Wettbewerb der Besten
Draußen im Flur hängen Erinnerungen an die letzte Deutschlandreise, die Elena Rapina mit einer Gruppe unternommen hat. Eine große Tafel zeigt die Ergebnisse eines schulinternen Wettbewerbs. Auf Fotos im Eingangsbereich präsentieren sich die besten Lehrkräfte und Absolventen. Das Kräftemessen in naturwissenschaftlichen Wettbewerben und bei Spracholympiaden steht hier hoch im Kurs. Und die Schule ist stolz auf die Erfolge der Jugendlichen.
In den Klassen wird der traditionelle Frontalunterricht erteilt, die Mädchen und Jungen wirken äußerst diszipliniert, konzentriert, fleißig und ein wenig brav. Vielleicht trägt dazu auch die obligatorische Schuluniform bei. Nur wenige offenbaren, dass sie den Samstag genießen, an dem sie in ihrer eigenen Kleidung zum Unterricht kommen dürfen. Disziplin, sagt Direktorin Akulschina, ist ein wichtiges Erziehungsinstrument: "Ohne sie gibt es keine Leistungen."
Perspektive Europa
Wie weit man mit Fleiß und Begabung kommen kann, zeigt das Beispiel der 16jährigen Vlada Dubinkova. Vom Partnerschul-Programm hat sie schon profitiert: "In diesem Jahr war ich mit Jugendlichen aus vielen Ländern drei Wochen zum Deutschlernen in Norddeutschland. Das war eine Reise im Rahmen des PASCH-Programms." Für ihre Zukunft hat sie schon ziemlich klare Vorstellungen: "Ich möchte in Frankfurt am Main Marktforschung studieren."
So weit wie Vlada ist die zwei Jahre jüngere Ira noch nicht. Sie gehört zu den Neulingen im ersten Kursjahr, hat schon etwas Englisch gelernt, aber auch auf ihrem Stundenplan steht künftig Deutschunterricht. Ihre Mutter Viktoria sagt, die Familie habe als zweite Sprache Deutsch ausgesucht, "weil es hier dieses gute Programm gibt und dazu eine wunderbare Lehrerin".

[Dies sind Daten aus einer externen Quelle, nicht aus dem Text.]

(* ===== verification/ConfigEdit.v ===== *)
(** Editing the configuration file: [src/src/config.rs].

    The file is a person's: it is edited as text, and what is written is first read back.
    toml is a class, and a file system is the texts it holds and what it will not let be
    read. Offsets count characters where the source counts bytes; every one of them is the
    start of a line. *)

From S2P Require Import Prelude Text Net Config Pairing FileSave.

(** ** Lines and headers *)

(** [str::split_inclusive] at line feeds. *)
Fixpoint split_inclusive (text : ustr) : list ustr :=
  match text with
  | [] => []
  | c :: text =>
      if (c =? 10)%N then [c] :: split_inclusive text
      else match split_inclusive text with [] => [[c]] | line :: lines => (c :: line) :: lines end
  end.
Definition is_header (trimmed : ustr) : bool := starts_with 91 trimmed && bool_decide (last trimmed = Some 93%N).
Fixpoint headers_from (offset : nat) (lines : list ustr) : list (nat * ustr) :=
  match lines with
  | [] => []
  | line :: lines =>
      let trimmed := trim line in
      (if is_header trimmed then [(offset, trimmed)] else []) ++ headers_from (offset + length line) lines
  end.
Definition table_headers (text : ustr) : list (nat * ustr) := headers_from 0 (split_inclusive text).

(** ** Targets *)

Definition TARGETS : ustr := u "[[targets]]".
Definition header_after (text : ustr) (headers : list (nat * ustr)) : nat :=
  match headers with (offset, _) :: _ => offset | [] => length text end.
Fixpoint sections_of (text : ustr) (headers : list (nat * ustr)) : list (nat * nat) :=
  match headers with
  | [] => []
  | (start, header) :: headers =>
      (if bool_decide (header = TARGETS) then [(start, header_after text headers)] else []) ++ sections_of text headers
  end.
Definition target_sections (text : ustr) : list (nat * nat) := sections_of text (table_headers text).
Definition slice (text : ustr) (range : nat * nat) : ustr := take (range.2 - range.1) (drop range.1 text).

(** What toml makes of a file and of a list of targets by itself, and what it writes. *)
Class ConfigToml := {
  read_config : ustr → option Config;
  read_targets : ustr → option (list Target);
  write_targets : list Target → option ustr;
  write_devices : list Device → option ustr;
  write_config : Config → option ustr;
}.

Inductive EditError :=
  | NoConfigPath | Unreadable | Unparsable | Invalid (e : ConfigError) | NotConfigured (name : ustr) | FinalTarget
  | NotLocated (name : ustr) | Unserializable | GeneratedInvalid | DeviceTaken (name : ustr) | NotPaired (name : ustr)
  | ChangedMore | NotWritten.

Section editing.
Context `{ConfigToml}.

Definition is_section_of (text name : ustr) (range : nat * nat) : bool :=
  match read_targets (slice text range) with
  | Some [t] => bool_decide (tgt_name t = name)
  | _ => false
  end.
Definition target_section (text name : ustr) : option (nat * nat) :=
  head (filter (λ range, is_section_of text name range) (target_sections text)).

(** [Config::parse]. *)
Definition parse (text : ustr) : result EditError Config :=
  config ← ok_or (read_config text) Unparsable;
  match validate config with Ok _ => Ok config | Err e => Err (Invalid e) end.
Definition validated (config : Config) : result EditError () :=
  match validate config with Ok _ => Ok () | Err e => Err (Invalid e) end.
Definition set_targets (ts : list Target) (c : Config) : Config :=
  {| cfg_transport := cfg_transport c; cfg_notifications := cfg_notifications c; cfg_quick_replies := cfg_quick_replies c;
     cfg_transfers := cfg_transfers c; cfg_web := cfg_web c; cfg_devices := cfg_devices c; cfg_targets := ts |}.
Definition first_config (t : Target) : Config :=
  {| cfg_transport := TransportConfig_default; cfg_notifications := NotificationsConfig_default; cfg_quick_replies := None;
     cfg_transfers := TransferConfig_default; cfg_web := WebConfig_default; cfg_devices := []; cfg_targets := [t] |}.

(** The text to write for each edit, before it is read back. *)
Definition added_target (existing : option ustr) (t : Target) : result EditError ustr :=
  match existing with
  | Some text =>
      config ← parse text;
      _ ← validated (set_targets (cfg_targets config ++ [t]) config);
      appended ← ok_or (write_targets [t]) Unserializable;
      Ok (end_line text ++ [10%N] ++ appended)
  | None =>
      let config := first_config t in
      _ ← validated config;
      ok_or (write_config config) Unserializable
  end.
Definition replaced_at (index : nat) (replacement : option Target) (ts : list Target) : result EditError (list Target) :=
  match replacement with
  | Some t => Ok (<[index := t]> ts)
  | None => if length ts =? 1 then Err FinalTarget else Ok (take index ts ++ drop (S index) ts)
  end.
Definition mutated_target (text existing_name : ustr) (replacement : option Target) : result EditError ustr :=
  config ← parse text;
  index ← ok_or (fst <$> list_find (λ t, tgt_name t = existing_name) (cfg_targets config)) (NotConfigured existing_name);
  ts ← replaced_at index replacement (cfg_targets config);
  _ ← validated (set_targets ts config);
  range ← ok_or (target_section text existing_name) (NotLocated existing_name);
  inserted ← match replacement with Some t => ok_or (write_targets [t]) Unserializable | None => Ok [] end;
  Ok (take range.1 text ++ inserted ++ drop range.2 text).
Definition added_device (text : ustr) (d : Device) : result EditError ustr :=
  config ← parse text;
  if existsb (λ existing, bool_decide (dev_name existing = dev_name d)) (cfg_devices config) then Err (DeviceTaken (dev_name d))
  else
    appended ← ok_or (write_devices [d]) Unserializable;
    Ok (end_line text ++ [10%N] ++ appended).

(** ** Devices *)

Definition DEVICES : ustr := u "[[devices]]".
(** The text before the last place a pattern is found, or the whole of it. *)
Fixpoint before_last (pattern text : ustr) : option ustr :=
  match text with
  | [] => if has_prefix pattern text then Some [] else None
  | c :: rest =>
      match before_last pattern rest with
      | Some before => Some (c :: before)
      | None => if has_prefix pattern text then Some [] else None
      end
  end.
Record Removing := { kept : ustr; in_target_block : bool; dropping : bool }.
Definition remove_line (name : ustr) (r : Removing) (line : ustr) : Removing :=
  let trimmed := trim line in
  let r := if starts_with 91 trimmed
           then {| kept := kept r; in_target_block := bool_decide (trimmed = DEVICES); dropping := false |} else r in
  let r := match (if in_target_block r && has_prefix (u "name") trimmed then split_once (u "=") trimmed else None) with
           | None => r
           | Some (_, value) =>
               let dropped := bool_decide (trim_char 34 (trim value) = name) in
               let kept' := if dropped then let held := trim_end_char 10 (kept r) in default held (before_last DEVICES held)
                            else kept r in
               {| kept := kept'; in_target_block := in_target_block r; dropping := dropped |}
           end in
  if dropping r then r
  else {| kept := kept r ++ line ++ [10%N]; in_target_block := in_target_block r; dropping := dropping r |}.
(** Of the line feeds at the end of a text, one. *)
Fixpoint one_line_feed (fuel : nat) (text : ustr) : ustr :=
  match fuel with
  | O => text
  | S fuel => if has_suffix [10; 10]%N text then one_line_feed fuel (take (length text - 1) text) else text
  end.
Definition remove_device_block (text name : ustr) : ustr :=
  let left := kept (foldl (remove_line name) {| kept := []; in_target_block := false; dropping := false |} (lines text)) in
  one_line_feed (length left) left.
Definition removed_device (text name : ustr) : result EditError ustr :=
  config ← parse text;
  let devices := filter (λ d, dev_name d ≠ name) (cfg_devices config) in
  if length devices =? length (cfg_devices config) then Err (NotPaired name)
  else
    let updated := remove_device_block text name in
    match parse updated with
    | Err _ => Err GeneratedInvalid
    | Ok parsed => if length (cfg_devices parsed) =? length devices then Ok updated else Err ChangedMore
    end.

(** ** Notifications *)

Definition NOTIFICATIONS : ustr := u "[notifications]".
Definition switch (enabled : bool) : ustr := if enabled then u "true" else u "false".
Definition is_assignment (line : ustr) : bool :=
  match split_once (u "=") (trim line) with Some (key, _) => bool_decide (trim key = u "enabled") | None => false end.
Fixpoint find_assignment (offset : nat) (lines : list ustr) : option (nat * ustr) :=
  match lines with
  | [] => None
  | line :: lines => if is_assignment line then Some (offset, line) else find_assignment (offset + length line) lines
  end.
Definition find_char (p : N → bool) (text : ustr) : option nat := fst <$> list_find (λ c, p c = true) text.
(** The line with its value replaced; the comment after it and the space around it stay. *)
Definition updated_right (value right_ : ustr) : ustr :=
  let value_start := default (length right_) (find_char (λ c, negb (is_whitespace c)) right_) in
  let before_comment := default (length right_) (find_char (λ c, c =? 35)%N right_) in
  let value_end := length (trim_end (take before_comment right_)) in
  take value_start right_ ++ value ++ drop value_end right_.
Definition updated_line (value line : ustr) : ustr :=
  let '(content, newline) := match strip_suffix [10%N] line with Some content => (content, [10%N]) | None => (line, []) end in
  match split_once (u "=") content with
  | Some (left_, right_) => left_ ++ [61%N] ++ updated_right value right_ ++ newline
  | None => line   (** not for a line that holds an assignment *)
  end.
Definition set_notifications_enabled (text : ustr) (enabled : bool) : ustr :=
  let value := switch enabled in
  let headers := table_headers text in
  match list_find (λ h, h.2 = NOTIFICATIONS) headers with
  | Some (header_index, (start, _)) =>
      let end_ := header_after text (drop (S header_index) headers) in
      match find_assignment 0 (split_inclusive (slice text (start, end_))) with
      | Some (offset, line) =>
          let line_start := start + offset in
          take line_start text ++ updated_line value line ++ drop (line_start + length line) text
      | None =>
          let header_end := match find_char (λ c, c =? 10)%N (drop start text) with
                            | Some offset => start + offset + 1
                            | None => length text
                            end in
          take header_end text ++ u "enabled = " ++ value ++ [10%N] ++ drop header_end text
      end
  | None =>
      let insert_at := match list_find (λ h, h.2 = TARGETS) headers with Some (_, (offset, _)) => offset | None => length text end in
      let before := take insert_at text in
      let before := if (0 <? insert_at) && negb (bool_decide (last before = Some 10%N)) then before ++ [10%N] else before in
      before ++ NOTIFICATIONS ++ [10%N] ++ u "enabled = " ++ value ++ [10; 10]%N ++ drop insert_at text
  end.

(** ** The files *)

(** What the process finds in its environment. *)
Record Environment := { super_herdr_config : option ustr; xdg_config_home : option ustr; home_ : option ustr }.
Definition resolve_path (explicit_path : option ustr) (env : Environment) : result EditError ustr :=
  match explicit_path, super_herdr_config env, xdg_config_home env, home_ env with
  | Some path, _, _, _ => Ok path
  | None, Some path, _, _ => Ok path
  | None, None, Some root, _ => Ok (join_path root (u "super-herdr/config.toml"))
  | None, None, None, Some home => Ok (join_path home (u ".config/super-herdr/config.toml"))
  | None, None, None, None => Err NoConfigPath
  end.
Record Files := { texts : gmap ustr ustr; denied : gset ustr }.
(** [None]: there is no such file. *)
Definition read_file (path : ustr) (f : Files) : result EditError (option ustr) :=
  if bool_decide (path ∈ denied f) then Err Unreadable else Ok (texts f !! path).
Definition must_read (path : ustr) (f : Files) : result EditError ustr :=
  found ← read_file path f; ok_or found Unreadable.
(** The new file takes the place of the old one at once, or does not. *)
Definition write_private_atomic (written : bool) (path text : ustr) (f : Files) : result EditError ustr * Files :=
  if written then (Ok path, {| texts := <[path := text]> (texts f); denied := denied f |}) else (Err NotWritten, f).

Inductive Edit :=
  | AddTarget (t : Target) | ReplaceTarget (existing_name : ustr) (replacement : Target) | RemoveTarget (name : ustr)
  | AddDevice (d : Device) | RemoveDevice (name : ustr) | SetNotificationsEnabled (enabled : bool).
Definition edited (edit : Edit) (path : ustr) (f : Files) : result EditError ustr :=
  match edit with
  | AddTarget t => existing ← read_file path f; added_target existing t
  | ReplaceTarget name t => text ← must_read path f; mutated_target text name (Some t)
  | RemoveTarget name => text ← must_read path f; mutated_target text name None
  | AddDevice d => text ← must_read path f; added_device text d
  | RemoveDevice name => text ← must_read path f; removed_device text name
  | SetNotificationsEnabled enabled =>
      text ← must_read path f; _ ← parse text; Ok (set_notifications_enabled text enabled)
  end.
(** [add_target_file] and the others: what they write is read back first. *)
Definition edit_file (edit : Edit) (explicit_path : option ustr) (env : Environment) (written : bool) (f : Files)
    : result EditError ustr * Files :=
  match (path ← resolve_path explicit_path env;
         text ← edited edit path f;
         match parse text with Ok _ => Ok (path, text) | Err _ => Err GeneratedInvalid end) with
  | Ok (path, text) => write_private_atomic written path text f
  | Err e => (Err e, f)
  end.
End editing.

Viele dieser Jugendlichen sehen ihre Perspektive im westlichen Europa. Studieren und arbeiten in England, Frankreich oder Deutschland – für ihre Eltern oder Großeltern war das noch pure Utopie. Heute erscheint es als ein realistisches Ziel. Mag der Himmel über Mariupol also manchmal düster erscheinen – Lichtblicke gibt es auch hier.